Your assignment: Each entry below needs to be retyped exactly as given.

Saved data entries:
****

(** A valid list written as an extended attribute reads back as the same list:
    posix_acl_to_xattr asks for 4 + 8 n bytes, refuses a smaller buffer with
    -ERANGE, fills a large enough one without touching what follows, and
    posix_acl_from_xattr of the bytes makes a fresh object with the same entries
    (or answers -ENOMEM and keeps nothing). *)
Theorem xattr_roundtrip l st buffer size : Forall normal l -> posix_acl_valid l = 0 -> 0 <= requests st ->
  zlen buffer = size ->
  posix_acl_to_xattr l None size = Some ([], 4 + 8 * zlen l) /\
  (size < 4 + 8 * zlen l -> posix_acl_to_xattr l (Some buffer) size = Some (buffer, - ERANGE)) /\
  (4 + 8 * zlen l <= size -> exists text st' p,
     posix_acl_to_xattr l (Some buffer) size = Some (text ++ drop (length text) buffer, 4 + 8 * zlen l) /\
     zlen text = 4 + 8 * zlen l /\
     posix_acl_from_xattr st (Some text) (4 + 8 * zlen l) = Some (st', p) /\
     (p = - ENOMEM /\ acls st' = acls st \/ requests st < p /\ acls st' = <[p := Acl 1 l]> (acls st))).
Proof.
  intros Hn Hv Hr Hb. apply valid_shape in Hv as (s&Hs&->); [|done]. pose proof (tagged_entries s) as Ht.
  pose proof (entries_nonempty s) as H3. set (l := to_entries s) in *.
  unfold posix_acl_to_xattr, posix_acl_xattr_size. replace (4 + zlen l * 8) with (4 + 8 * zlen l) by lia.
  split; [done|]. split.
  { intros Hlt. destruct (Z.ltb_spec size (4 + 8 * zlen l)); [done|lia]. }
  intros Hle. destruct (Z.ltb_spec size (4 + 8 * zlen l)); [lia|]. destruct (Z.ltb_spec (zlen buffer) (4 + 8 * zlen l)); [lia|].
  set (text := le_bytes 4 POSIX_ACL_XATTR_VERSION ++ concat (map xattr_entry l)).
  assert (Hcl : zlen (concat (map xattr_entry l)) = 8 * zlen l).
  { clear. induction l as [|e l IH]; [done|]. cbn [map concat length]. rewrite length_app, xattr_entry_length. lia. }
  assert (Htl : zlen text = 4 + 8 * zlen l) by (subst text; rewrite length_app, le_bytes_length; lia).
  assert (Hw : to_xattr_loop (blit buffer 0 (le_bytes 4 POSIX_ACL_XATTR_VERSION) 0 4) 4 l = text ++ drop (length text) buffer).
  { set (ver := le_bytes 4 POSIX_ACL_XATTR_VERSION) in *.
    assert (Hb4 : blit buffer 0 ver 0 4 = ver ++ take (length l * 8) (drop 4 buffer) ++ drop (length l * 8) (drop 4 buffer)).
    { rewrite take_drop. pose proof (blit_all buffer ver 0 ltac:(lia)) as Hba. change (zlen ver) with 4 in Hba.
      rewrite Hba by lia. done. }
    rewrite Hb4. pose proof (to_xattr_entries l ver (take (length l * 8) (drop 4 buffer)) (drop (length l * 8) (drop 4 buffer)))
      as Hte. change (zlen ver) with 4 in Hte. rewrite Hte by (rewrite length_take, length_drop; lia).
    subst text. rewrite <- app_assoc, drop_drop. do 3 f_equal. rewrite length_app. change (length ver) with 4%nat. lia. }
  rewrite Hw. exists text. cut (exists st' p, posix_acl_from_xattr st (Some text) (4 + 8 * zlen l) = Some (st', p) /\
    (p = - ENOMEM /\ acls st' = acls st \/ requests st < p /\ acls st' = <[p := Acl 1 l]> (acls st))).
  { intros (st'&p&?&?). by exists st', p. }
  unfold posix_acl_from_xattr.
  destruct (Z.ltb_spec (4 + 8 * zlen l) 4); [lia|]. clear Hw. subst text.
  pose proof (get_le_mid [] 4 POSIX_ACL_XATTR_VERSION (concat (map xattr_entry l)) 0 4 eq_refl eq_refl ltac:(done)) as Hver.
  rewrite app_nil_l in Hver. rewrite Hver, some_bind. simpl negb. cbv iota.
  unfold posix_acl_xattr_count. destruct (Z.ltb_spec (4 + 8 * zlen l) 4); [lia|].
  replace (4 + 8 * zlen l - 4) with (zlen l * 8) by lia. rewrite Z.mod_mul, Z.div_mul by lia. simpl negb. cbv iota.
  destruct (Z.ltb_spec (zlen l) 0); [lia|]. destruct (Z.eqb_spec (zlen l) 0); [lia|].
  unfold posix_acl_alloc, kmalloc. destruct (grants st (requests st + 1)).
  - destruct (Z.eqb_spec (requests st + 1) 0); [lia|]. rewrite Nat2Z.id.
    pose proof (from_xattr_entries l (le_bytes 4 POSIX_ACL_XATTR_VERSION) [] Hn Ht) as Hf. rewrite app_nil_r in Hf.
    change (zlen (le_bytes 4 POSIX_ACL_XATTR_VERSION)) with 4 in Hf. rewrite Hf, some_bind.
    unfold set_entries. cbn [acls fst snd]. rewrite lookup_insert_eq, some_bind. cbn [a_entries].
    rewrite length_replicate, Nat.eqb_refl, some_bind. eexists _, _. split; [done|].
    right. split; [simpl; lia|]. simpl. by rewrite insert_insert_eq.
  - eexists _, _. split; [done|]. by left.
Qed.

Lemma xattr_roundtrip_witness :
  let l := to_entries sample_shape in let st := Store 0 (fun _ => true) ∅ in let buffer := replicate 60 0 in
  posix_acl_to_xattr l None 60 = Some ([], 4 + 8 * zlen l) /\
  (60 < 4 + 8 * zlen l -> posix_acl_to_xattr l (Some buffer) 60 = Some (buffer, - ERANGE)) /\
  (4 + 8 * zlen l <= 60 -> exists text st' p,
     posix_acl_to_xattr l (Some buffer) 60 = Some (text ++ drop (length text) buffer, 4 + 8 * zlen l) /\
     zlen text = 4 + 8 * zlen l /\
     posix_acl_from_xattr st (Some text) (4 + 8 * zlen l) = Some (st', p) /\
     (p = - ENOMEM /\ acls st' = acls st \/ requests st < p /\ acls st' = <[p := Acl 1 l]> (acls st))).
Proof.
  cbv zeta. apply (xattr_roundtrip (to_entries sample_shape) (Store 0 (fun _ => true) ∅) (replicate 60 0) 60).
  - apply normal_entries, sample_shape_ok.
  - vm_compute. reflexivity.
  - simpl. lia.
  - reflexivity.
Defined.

****

Exercise output:
(** A valid list written as an extended attribute reads back as the same list:
    posix_acl_to_xattr asks for 4 + 8 n bytes, refuses a smaller buffer with
    -ERANGE, fills a large enough one without touching what follows, and
    posix_acl_from_xattr of the bytes makes a fresh object with the same entries
    (or answers -ENOMEM and keeps nothing). *)
Theorem xattr_roundtrip l st buffer size : Forall normal l -> posix_acl_valid l = 0 -> 0 <= requests st ->
  zlen buffer = size ->
  posix_acl_to_xattr l None size = Some ([], 4 + 8 * zlen l) /\
  (size < 4 + 8 * zlen l -> posix_acl_to_xattr l (Some buffer) size = Some (buffer, - ERANGE)) /\
  (4 + 8 * zlen l <= size -> exists text st' p,
     posix_acl_to_xattr l (Some buffer) size = Some (text ++ drop (length text) buffer, 4 + 8 * zlen l) /\
     zlen text = 4 + 8 * zlen l /\
     posix_acl_from_xattr st (Some text) (4 + 8 * zlen l) = Some (st', p) /\
     (p = - ENOMEM /\ acls st' = acls st \/ requests st < p /\ acls st' = <[p := Acl 1 l]> (acls st))).
Proof.
  intros Hn Hv Hr Hb. apply valid_shape in Hv as (s&Hs&->); [|done]. pose proof (tagged_entries s) as Ht.
  pose proof (entries_nonempty s) as H3. set (l := to_entries s) in *.
  unfold posix_acl_to_xattr, posix_acl_xattr_size. replace (4 + zlen l * 8) with (4 + 8 * zlen l) by lia.
  split; [done|]. split.
  { intros Hlt. destruct (Z.ltb_spec size (4 + 8 * zlen l)); [done|lia]. }
  intros Hle. destruct (Z.ltb_spec size (4 + 8 * zlen l)); [lia|]. destruct (Z.ltb_spec (zlen buffer) (4 + 8 * zlen l)); [lia|].
  set (text := le_bytes 4 POSIX_ACL_XATTR_VERSION ++ concat (map xattr_entry l)).
  assert (Hcl : zlen (concat (map xattr_entry l)) = 8 * zlen l).
  { clear. induction l as [|e l IH]; [done|]. cbn [map concat length]. rewrite length_app, xattr_entry_length. lia. }
  assert (Htl : zlen text = 4 + 8 * zlen l) by (subst text; rewrite length_app, le_bytes_length; lia).
  assert (Hw : to_xattr_loop (blit buffer 0 (le_bytes 4 POSIX_ACL_XATTR_VERSION) 0 4) 4 l = text ++ drop (length text) buffer).
  { set (ver := le_bytes 4 POSIX_ACL_XATTR_VERSION) in *.
    assert (Hb4 : blit buffer 0 ver 0 4 = ver ++ take (length l * 8) (drop 4 buffer) ++ drop (length l * 8) (drop 4 buffer)).
    { rewrite take_drop. pose proof (blit_all buffer ver 0 ltac:(lia)) as Hba. change (zlen ver) with 4 in Hba.
      rewrite Hba by lia. done. }
    rewrite Hb4. pose proof (to_xattr_entries l ver (take (length l * 8) (drop 4 buffer)) (drop (length l * 8) (drop 4 buffer)))
      as Hte. change (zlen ver) with 4 in Hte. rewrite Hte by (rewrite length_take, length_drop; lia).
    subst text. rewrite <- app_assoc, drop_drop. do 3 f_equal. rewrite length_app. change (length ver) with 4%nat. lia. }
  rewrite Hw. exists text. cut (exists st' p, posix_acl_from_xattr st (Some text) (4 + 8 * zlen l) = Some (st', p) /\
    (p = - ENOMEM /\ acls st' = acls st \/ requests st < p /\ acls st' = <[p := Acl 1 l]> (acls st))).
  { intros (st'&p&?&?). by exists st', p. }
  unfold posix_acl_from_xattr.
  destruct (Z.ltb_spec (4 + 8 * zlen l) 4); [lia|]. clear Hw. subst text.
  pose proof (get_le_mid [] 4 POSIX_ACL_XATTR_VERSION (concat (map xattr_entry l)) 0 4 eq_refl eq_refl ltac:(done)) as Hver.
  rewrite app_nil_l in Hver. rewrite Hver, some_bind. simpl negb. cbv iota.
  unfold posix_acl_xattr_count. destruct (Z.ltb_spec (4 + 8 * zlen l) 4); [lia|].
  replace (4 + 8 * zlen l - 4) with (zlen l * 8) by lia. rewrite Z.mod_mul, Z.div_mul by lia. simpl negb. cbv iota.
  destruct (Z.ltb_spec (zlen l) 0); [lia|]. destruct (Z.eqb_spec (zlen l) 0); [lia|].
  unfold posix_acl_alloc, kmalloc. destruct (grants st (requests st + 1)).
  - destruct (Z.eqb_spec (requests st + 1) 0); [lia|]. rewrite Nat2Z.id.
    pose proof (from_xattr_entries l (le_bytes 4 POSIX_ACL_XATTR_VERSION) [] Hn Ht) as Hf. rewrite app_nil_r in Hf.
    change (zlen (le_bytes 4 POSIX_ACL_XATTR_VERSION)) with 4 in Hf. rewrite Hf, some_bind.
    unfold set_entries. cbn [acls fst snd]. rewrite lookup_insert_eq, some_bind. cbn [a_entries].
    rewrite length_replicate, Nat.eqb_refl, some_bind. eexists _, _. split; [done|].
    right. split; [simpl; lia|]. simpl. by rewrite insert_insert_eq.
  - eexists _, _. split; [done|]. by left.
Qed.

Lemma xattr_roundtrip_witness :
  let l := to_entries sample_shape in let st := Store 0 (fun _ => true) ∅ in let buffer := replicate 60 0 in
  posix_acl_to_xattr l None 60 = Some ([], 4 + 8 * zlen l) /\
  (60 < 4 + 8 * zlen l -> posix_acl_to_xattr l (Some buffer) 60 = Some (buffer, - ERANGE)) /\
  (4 + 8 * zlen l <= 60 -> exists text st' p,
     posix_acl_to_xattr l (Some buffer) 60 = Some (text ++ drop (length text) buffer, 4 + 8 * zlen l) /\
     zlen text = 4 + 8 * zlen l /\
     posix_acl_from_xattr st (Some text) (4 + 8 * zlen l) = Some (st', p) /\
     (p = - ENOMEM /\ acls st' = acls st \/ requests st < p /\ acls st' = <[p := Acl 1 l]> (acls st))).
Proof.
  cbv zeta. apply (xattr_roundtrip (to_entries sample_shape) (Store 0 (fun _ => true) ∅) (replicate 60 0) 60).
  - apply normal_entries, sample_shape_ok.
  - vm_compute. reflexivity.
  - simpl. lia.
  - reflexivity.
Defined.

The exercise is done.